5月13日の記者会見で枝野官房長官は2013年度まで国家公務員給与の10%削減を表明しました。政府は13日から労働組合との交渉に入り、5月中に労使交渉の決着をめざし、決着後、給与引き下げの関連法案を通常国会に提出する方針。これによって約3千億円を捻出し東日本大震災の復興財源にあてるとしています。
また、5月末に提出予定の公務員制度改革関連法案に、労使交渉による給与改定の仕組みを盛り込む方針です。
13日公務員連絡会が交渉
13日、政府は公務員連絡会に、国家公務員の給与について、「俸給・ボーナス支給額の1割をカットする」との給与引下げ提案を行いました。政府側の代表として片山総務大臣が提案し、公務員連絡会側は棚村議長(国公連合委員長)をはじめ委員長クラス交渉委員が臨みました。
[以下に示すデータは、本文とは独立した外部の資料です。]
(** X12.  [contains] compares serial numbers by their decimal strings,
    which tells apart any two different numbers and a missing number from
    every number: it reports a certificate exactly when the sequence holds
    one with the same serial number and the same issuer common name. *)
Theorem contains_same_serial_and_issuer (certs : list x509.Certificate)
  (cert : x509.Certificate) :
  contains certs cert = true
  <-> exists c, In c certs
        /\ x509.SerialNumber c = x509.SerialNumber cert
        /\ pkix.CommonName (x509.Issuer c)
           = pkix.CommonName (x509.Issuer cert).
Proof.
  rewrite contains_IdentityKey. unfold IdentityKey.
  split; intros (c & Hc & Hk); exists c; (split; [done |]).
  - injection Hk as Hs Hi. split; [now apply big_String_inj | done].
  - destruct Hk as [-> ->]. done.
Qed.

(** X13.  [uniq] returns its input unchanged exactly when the Identity
    Keys of the input are pairwise distinct; it never returns more
    certificates than it was given, and the first certificate of the
    input is always the first of the output. *)
Theorem uniq_unchanged_iff_distinct (certs : list x509.Certificate) :
  (uniq certs = certs <-> NoDup (map IdentityKey certs))
  /\ (length (uniq certs) <= length certs)%nat
  /\ head (uniq certs) = head certs.
Proof.
  rewrite uniq_Deduplicate. unfold Deduplicate. split; [split |].
  - intros <-. apply keepFirst_NoDup.
  - intros Hnd. apply keepFirst_id; [done | intros c d _ []].
  - split; [apply sublist_length, keepFirst_sublist |].
    now destruct certs.
Qed.

(** X18.  [uniq] returns as many certificates as the input has distinct
    Identity Keys, and the Identity Keys of its output are those of the
    input. *)
Theorem uniq_counts_distinct_keys (certs : list x509.Certificate) :
  length (uniq certs)
  = size (list_to_set (map IdentityKey certs) : gset (string * string))
  /\ (forall k, In k (map IdentityKey (uniq certs))
                <-> In k (map IdentityKey certs)).
Proof.
  assert (forall k, In k (map IdentityKey (uniq certs))
                    <-> In k (map IdentityKey certs)) as Hsame.
  { intros k. rewrite uniq_Deduplicate. unfold Deduplicate. split.
    - rewrite !in_map_iff. intros (c & <- & Hc).
      apply keepFirst_In in Hc as [Hc _]. eauto.
    - rewrite in_map_iff. intros (c & <- & Hc).
      destruct (keepFirst_covers [] certs c Hc) as [(d & [] & _) | H].
      exact H. }
  split; [| exact Hsame].
  rewrite <- (length_map IdentityKey (uniq certs)).
  rewrite <- (size_list_to_set (C := gset (string * string))).
  - f_equal. apply set_eq. intros k.
    rewrite !elem_of_list_to_set, !list_elem_of_In. apply Hsame.
  - rewrite uniq_Deduplicate. apply keepFirst_NoDup.
Qed.

(** *** Ranking, again *)

Lemma EffectiveExpiry_Permutation (chain chain' : list x509.Certificate)
  (t : time.Time) :
  Permutation chain chain' ->
  EffectiveExpiry chain t -> EffectiveExpiry chain' t.
Proof.
  intros Hp [[Hall ->] | (Hnz & (c & Hc & Hct) & Hmin)].
  - left. split; [| done]. rewrite List.Forall_forall in *.
    intros c Hc. apply Hall. now apply (Permutation_in _ (Permutation_sym Hp)).
  - right. split; [done |]. split.
    + exists c. split; [| done]. now apply (Permutation_in _ Hp).
    + intros d Hd. apply Hmin.
      now apply (Permutation_in _ (Permutation_sym Hp)).
Qed.

(** X14.  The effective expiry of a chain does not depend on the order of
    its certificates. *)
Theorem chainExpiry_Permutation (chain chain' : list x509.Certificate) :
  Permutation chain chain' -> chainExpiry chain = chainExpiry chain'.
Proof.
  intros Hp. apply (EffectiveExpiry_unique chain').
  - apply (EffectiveExpiry_Permutation chain); [done |].
    apply chainExpiry_EffectiveExpiry.
  - apply chainExpiry_EffectiveExpiry.
Qed.

(** X15.  The comparison [Collect] hands to [sort.Slice] is a strict weak
    ordering, as [sort.Slice] requires of it, and it leaves two chains
    unordered exactly when their effective expiries are the same instant;
    a chain is ranked by the zero instant exactly when none of its
    certificates has a NotAfter set. *)
Theorem chainLess_strict_weak_ordering :
  StrictWeakOrder chainLess
  /\ (forall X Y : list x509.Certificate,
        chainLess X Y = false /\ chainLess Y X = false
        <-> chainExpiry X = chainExpiry Y)
  /\ (forall X : list x509.Certificate,
        chainExpiry X = time.zero
        <-> Forall (fun c => time.IsZero (x509.NotAfter c) = true) X).
Proof.
  split; [apply chainLess_StrictWeakOrder |]. split.
  - intros X Y. unfold chainLess. split.
    + intros [H1 H2]. now apply not_After_antisym.
    + intros ->. split; apply After_irrefl.
  - intros X. split; [| apply chainExpiry_unset].
    intros Hzero.
    destruct (chainExpiry_EffectiveExpiry X) as [[Hall _] | (Hnz & _)];
      [done |].
    rewrite Hzero in Hnz. discriminate.
Qed.

(** *** The negotiated version *)

(** X16.  [getTLSVersion] answers "unknown" exactly for a version other
    than the four TLS versions it names, and for those four the label
    determines the version. *)
Theorem getTLSVersion_label (state state' : tls.ConnectionState) :
  (getTLSVersion state = "unknown"
   <-> tls.Version state <> tls.VersionTLS10
       /\ tls.Version state <> tls.VersionTLS11
       /\ tls.Version state <> tls.VersionTLS12
       /\ tls.Version state <> tls.VersionTLS13)
  /\ (getTLSVersion state = getTLSVersion state' ->
      getTLSVersion state = "unknown"
      \/ tls.Version state = tls.Version state').
Proof.
  unfold getTLSVersion, tls.VersionTLS10, tls.VersionTLS11,
    tls.VersionTLS12, tls.VersionTLS13.
  generalize (tls.Version state) (tls.Version state'). intros v v'.
  split.
  - destruct (Z.eqb_spec v 769); [split; [discriminate | lia] |].
    destruct (Z.eqb_spec v 770); [split; [discriminate | lia] |].
    destruct (Z.eqb_spec v 771); [split; [discriminate | lia] |].
    destruct (Z.eqb_spec v 772); [split; [discriminate | lia] |].
    split; [intros _; lia | reflexivity].
  - destruct (Z.eqb_spec v 769); [| destruct (Z.eqb_spec v 770);
      [| destruct (Z.eqb_spec v 771); [| destruct (Z.eqb_spec v 772)]]];
    (destruct (Z.eqb_spec v' 769); [| destruct (Z.eqb_spec v' 770);
      [| destruct (Z.eqb_spec v' 771); [| destruct (Z.eqb_spec v' 772)]]]);
    try discriminate; intros _; first [left; reflexivity | right; lia].
Qed.

(** *** The connection state on the early returns *)

(** X17.  When the handshake returned no certificate, [Collect] returns
    before it ranks the verified chains: the connection state is left
    exactly as the prober returned it, and no certificate sample of
    either kind is sent, whatever chains the state holds. *)
Theorem Collect_no_peer_certificates_untouched (e : Exporter)
  (state : tls.ConnectionState) :
  prober_ e (target e) (module e) (timeout e) = inl state ->
  tls.PeerCertificates state = [] ->
  snd (CollectE e) = Some state
  /\ samplesOf verifiedNotAfter (fst (CollectE e)) = []
  /\ samplesOf verifiedNotBefore (fst (CollectE e)) = []
  /\ samplesOf notAfter (fst (CollectE e)) = []
  /\ samplesOf notBefore (fst (CollectE e)) = [].
Proof.
  intros Hprobe Hpeer. unfold Collect. rewrite Hprobe, Hpeer. simpl.
  unfold samplesOf. simpl.
  repeat (rewrite bool_decide_eq_false_2 by discriminate). done.
Qed.

End Coverage.


(** ** Worked examples for the properties above *)

Lemma Collect_probe_failure_witness :
  Collect_go (exporterOf proberFailing)
  = ([ MustNewConstMetric proberType 1 ["tcp"];
       MustNewConstMetric tlsConnectSuccess 0 [] ], None)
  /\ map sampleOf (fst (Collect_go (exporterOf proberFailing)))
     = [ ("ssl_prober", 1); ("ssl_tls_connect_success", 0) ].
Proof.
  apply (Collect_probe_failure IP_String_dotted (@sort.Slice)
           (exporterOf proberFailing) "dial tcp: connection refused").
  reflexivity.
Defined.



Lemma unixSeconds_truncates_witness :
  unixSeconds (time.mkTime (-1 + time.unixToInternal) 500000000) = 0
  /\ unixSeconds (time.mkTime (1704067200 + time.unixToInternal) 999999999)
     = 1704067200.
Proof.
  split.
  - apply (unixSeconds_truncates (-1) 500000000); lia.
  - apply (unixSeconds_truncates 1704067200 999999999); lia.
Defined.

Lemma probeHandler_default_module_witness :
  probeHandler_go (requestWithTimeout "5") defaultConfig
  = probeHandler_go
      (http.mkRequest
         (<["module" := ["tcp"]]> (http.Query (requestWithTimeout "5")))
         (http.Header (requestWithTimeout "5")))
      defaultConfig.
Proof.
  apply (probeHandler_default_module IP_String_dotted (@sort.Slice)
           ParseFloat_integers Quote_plain unrep_amd64 someProbers
           (requestWithTimeout "5") defaultConfig).
  unfold requestWithTimeout, http.Get. cbn [http.Query].
  now rewrite lookup_singleton_ne.
Defined.

Lemma name_labels_membership_witness :
  (Forall commaFree (x509.DNSNames leafCert) ->
   (In "a.com" (x509.DNSNames leafCert)
    <-> delimitedIn "a.com" (getDNSNames leafCert)))
  /\ (Forall commaFree (x509.EmailAddresses leafCert) ->
      (In "a.com" (x509.EmailAddresses leafCert)
       <-> delimitedIn "a.com" (getEmailAddresses leafCert)))
  /\ (Forall commaFree (pkix.OrganizationalUnit (x509.Subject leafCert)) ->
      (In "a.com" (pkix.OrganizationalUnit (x509.Subject leafCert))
       <-> delimitedIn "a.com" (getOrganizationalUnits leafCert)))
  /\ (Forall commaFree (map IP_String_dotted (x509.IPAddresses leafCert)) ->
      (In "a.com" (map IP_String_dotted (x509.IPAddresses leafCert))
       <-> delimitedIn "a.com" (getIPAddresses IP_String_dotted leafCert))).
Proof.
  apply (name_labels_membership IP_String_dotted leafCert "a.com").
  - simpl. unfold comma. repeat split; discriminate.
  - discriminate.
Defined.

Lemma chainExpiry_Permutation_witness :
  chainExpiry [leafCert; caCert] = chainExpiry [caCert; leafCert].
Proof.
  apply (chainExpiry_Permutation [leafCert; caCert] [caCert; leafCert]).
  apply perm_swap.
Defined.
Definition is_ok {A} (r : result A) : bool :=
  match r with Ok _ => true | Raise _ => false end.

(** A computation over a mutable store [S]: it returns a value or raises,
    and in both cases leaves a store behind (what was written before an
    exception stays written). *)
Definition M (S A : Type) : Type := S -> result A * S.

Definition ret {S A} (a : A) : M S A := fun s => (Ok a, s).
Definition raise {S A} (e : exn) : M S A := fun s => (Raise e, s).
Definition bind {S A B} (m : M S A) (k : A -> M S B) : M S B :=
  fun s => match m s with
           | (Ok a, s') => k a s'
           | (Raise e, s') => (Raise e, s')
           end.
Definition gets {S A} (f : S -> A) : M S A := fun s => (Ok (f s), s).
Definition modify {S} (f : S -> S) : M S unit := fun s => (Ok tt, f s).
Definition lift_result {S A} (r : result A) : M S A := fun s => (r, s).

(** [try: m except ValueError: h] *)
Definition try_except_ValueError {S A} (m : M S A) (h : M S A) : M S A :=
  fun s => match m s with
           | (Raise ValueError, s') => h s'
           | r => r
           end.

Declare Scope monad_scope.
Delimit Scope monad_scope with monad.
Notation "x <- m ;; k" := (bind m (fun x => k))
  (at level 61, m at next level, right associativity) : monad_scope.
Notation "m ;;; k" := (bind m (fun _ => k))
  (at level 61, right associativity) : monad_scope.
Local Open Scope monad_scope.

Definition rbind {A B} (r : result A) (k : A -> result B) : result B :=
  match r with Ok a => k a | Raise e => Raise e end.

(** ** Squares and bitboards *)

Definition Square := Z.
Definition Bitboard := Z.
Definition Color := bool.
Definition WHITE : Color := true.
Definition BLACK : Color := false.

Definition BB_EMPTY : Bitboard := 0.
Definition BB_ALL : Bitboard := 0xffffffffffffffff.
Definition BB_SQUARE (s : Square) : Bitboard := Z.shiftl 1 s.

Definition BB_FILE_A : Bitboard := 0x0101010101010101.
Definition BB_FILE (i : Z) : Bitboard := Z.shiftl BB_FILE_A i.
Definition BB_RANK_1 : Bitboard := 0xff.
Definition BB_RANK (i : Z) : Bitboard := Z.shiftl BB_RANK_1 (8 * i).

Definition square_file (s : Square) : Z := Z.land s 7.
Definition square_rank (s : Square) : Z := Z.shiftr s 3.
Definition square (file rank : Z) : Square := rank * 8 + file.

Definition SQUARES : list Square := map Z.of_nat (seq 0 64).

(** Membership and iteration of a square set: iteration scans the mask from
    the lowest square upwards. *)
Definition bb_mem (s : Square) (bb : Bitboard) : bool :=
  negb (Z.land (BB_SQUARE s) bb =? 0).
Definition scan_forward (bb : Bitboard) : list Square :=
  filter (fun s => Z.testbit bb s) SQUARES.
Definition bb_of_list (l : list Square) : Bitboard :=
  fold_right (fun s acc => Z.lor (BB_SQUARE s) acc) 0 l.

(** [SquareSet(x)] for an integer [x] keeps the low 64 bits of [x] as the
    mask; the operators [&] and [|=] of a square set first turn their
    right operand into a square set this way, so an integer operand is
    always read as a mask. *)
Definition SquareSet (x : Z) : Bitboard := Z.land x BB_ALL.
Definition sqs_and (a : Bitboard) (x : Z) : Bitboard := Z.land (SquareSet x) a.
Definition sqs_ior (a : Bitboard) (x : Z) : Bitboard := Z.lor a (SquareSet x).

Definition A1 : Square := 0.
Definition B1 : Square := 1.
Definition C1 : Square := 2.
Definition D1 : Square := 3.
Definition E1 : Square := 4.
Definition F1 : Square := 5.
Definition G1 : Square := 6.
Definition H1 : Square := 7.
Definition A2 : Square := 8.
Definition E2 : Square := 12.
Definition A3 : Square := 16.
Definition E3 : Square := 20.
Definition F3 : Square := 21.
Definition E4 : Square := 28.
Definition D5 : Square := 35.
Definition E5 : Square := 36.
Definition F5 : Square := 37.
Definition A8 : Square := 56.
Definition B8 : Square := 57.
Definition C8 : Square := 58.
Definition D8 : Square := 59.
Definition E8 : Square := 60.
Definition F8 : Square := 61.
Definition G8 : Square := 62.
Definition H8 : Square := 63.

(** ** Pieces *)

Inductive PieceType : Type := PAWN | KNIGHT | BISHOP | ROOK | QUEEN | KING.

Definition PieceType_eqb (a b : PieceType) : bool :=
  match a, b with
  | PAWN, PAWN | KNIGHT, KNIGHT | BISHOP, BISHOP
  | ROOK, ROOK | QUEEN, QUEEN | KING, KING => true
  | _, _ => false
  end.

Record Piece : Type := mkPiece { piece_type : PieceType; color : Color }.

Definition Piece_eqb (p q : Piece) : bool :=
  PieceType_eqb (piece_type p) (piece_type q) && Bool.eqb (color p) (color q).

Record Move : Type := mkMove {
  from_square : Square;
  to_square : Square;
  promotion : option PieceType
}.

(** ** Dictionaries of [candidate_moves.py] *)

Fixpoint dict_get {V} (d : list (string * V)) (k : string) : option V :=
  match d with
  | [] => None
  | (k', v) :: d' => if String.eqb k k' then Some v else dict_get d' k
  end.
Definition dict_in {V} (d : list (string * V)) (k : string) : bool :=
  match dict_get d k with Some _ => true | None => false end.
(** [d[k]], a [KeyError] when the key is missing. *)
Definition dict_index {V} (d : list (string * V)) (k : string) : result V :=
  match dict_get d k with Some v => Ok v | None => Raise KeyError end.

Definition PIECES : list (string * PieceType) :=
  [("pawn", PAWN); ("knight", KNIGHT); ("bishop", BISHOP);
   ("rook", ROOK); ("queen", QUEEN); ("king", KING)].
Definition FILES : list (string * Bitboard) :=
  [("a", BB_FILE 0); ("b", BB_FILE 1); ("c", BB_FILE 2); ("d", BB_FILE 3);
   ("e", BB_FILE 4); ("f", BB_FILE 5); ("g", BB_FILE 6); ("h", BB_FILE 7)].
Definition RANKS : list (string * Bitboard) :=
  [("1", BB_RANK 0); ("2", BB_RANK 1); ("3", BB_RANK 2); ("4", BB_RANK 3);
   ("5", BB_RANK 4); ("6", BB_RANK 5); ("7", BB_RANK 6); ("8", BB_RANK 7)].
公務員連絡会側は、冒頭、一部のマスコミが「国公にあわせ地方交付税を減額する」などと報道したことに対し、地方公務員等への影響を遮断することが前提であることを大臣に確認させた上で、(1)交渉・協議、合意を基本とすること、(2)自律的労使関係制度や労働基本権を確立するための関係法案の国会提出が前提であること、などを約束させるとともに、提案内容の根拠と削減理由の明確で納得できる説明を迫りながら、一律カットの撤回と再提案を要求しました。公務員連絡会は、今後、交渉体制を一層強化しながら、政府を追及していくことにしています。
「地方公務員に同様の削減を求めるものではない」片山総務大臣
交渉の結果、片山総務大臣は、次のとおり回答し、残余の問題についてはこれからの交渉を通じて話し合っていくことを約束しました。
(1)国家公務員の給与引下げは極めて異例のことであり、できる限り皆さんの理解と納得が必要と考えている。できる限り真摯に対応し、皆さんと合意に達した上で法案を出せるよう努めていきたい。
(2)自律的労使関係制度の確立と労働基本権の回復を実現するための法案と給与削減の問題は密接な関係にあることは十分認識しており、中野公務員制度担当大臣とも連携して、両法案を同時に提出し、成立させるよう政府全体として努力したい。
(3)今回の提案はあくまで国家公務員の給与に関する提案である。地方公務員にも同様に削減を求めるつもりはない。地方自治に基づき、労使で真摯に話し合って決めるという給与決定原則に従うべきと考えている。昨年の人勧取扱いの閣議決定では地方公務員の給与への言及は整理したところであり、旧に復することのないようにしたい。
最後に、棚村議長は「本日の交渉でのわれわれの主張をしっかりと受け止めていただき、再提案及びそのほかの課題について改めて交渉を行うこととし、その際、明確な回答をお願いしたい」と強く求め、交渉を締めくりました。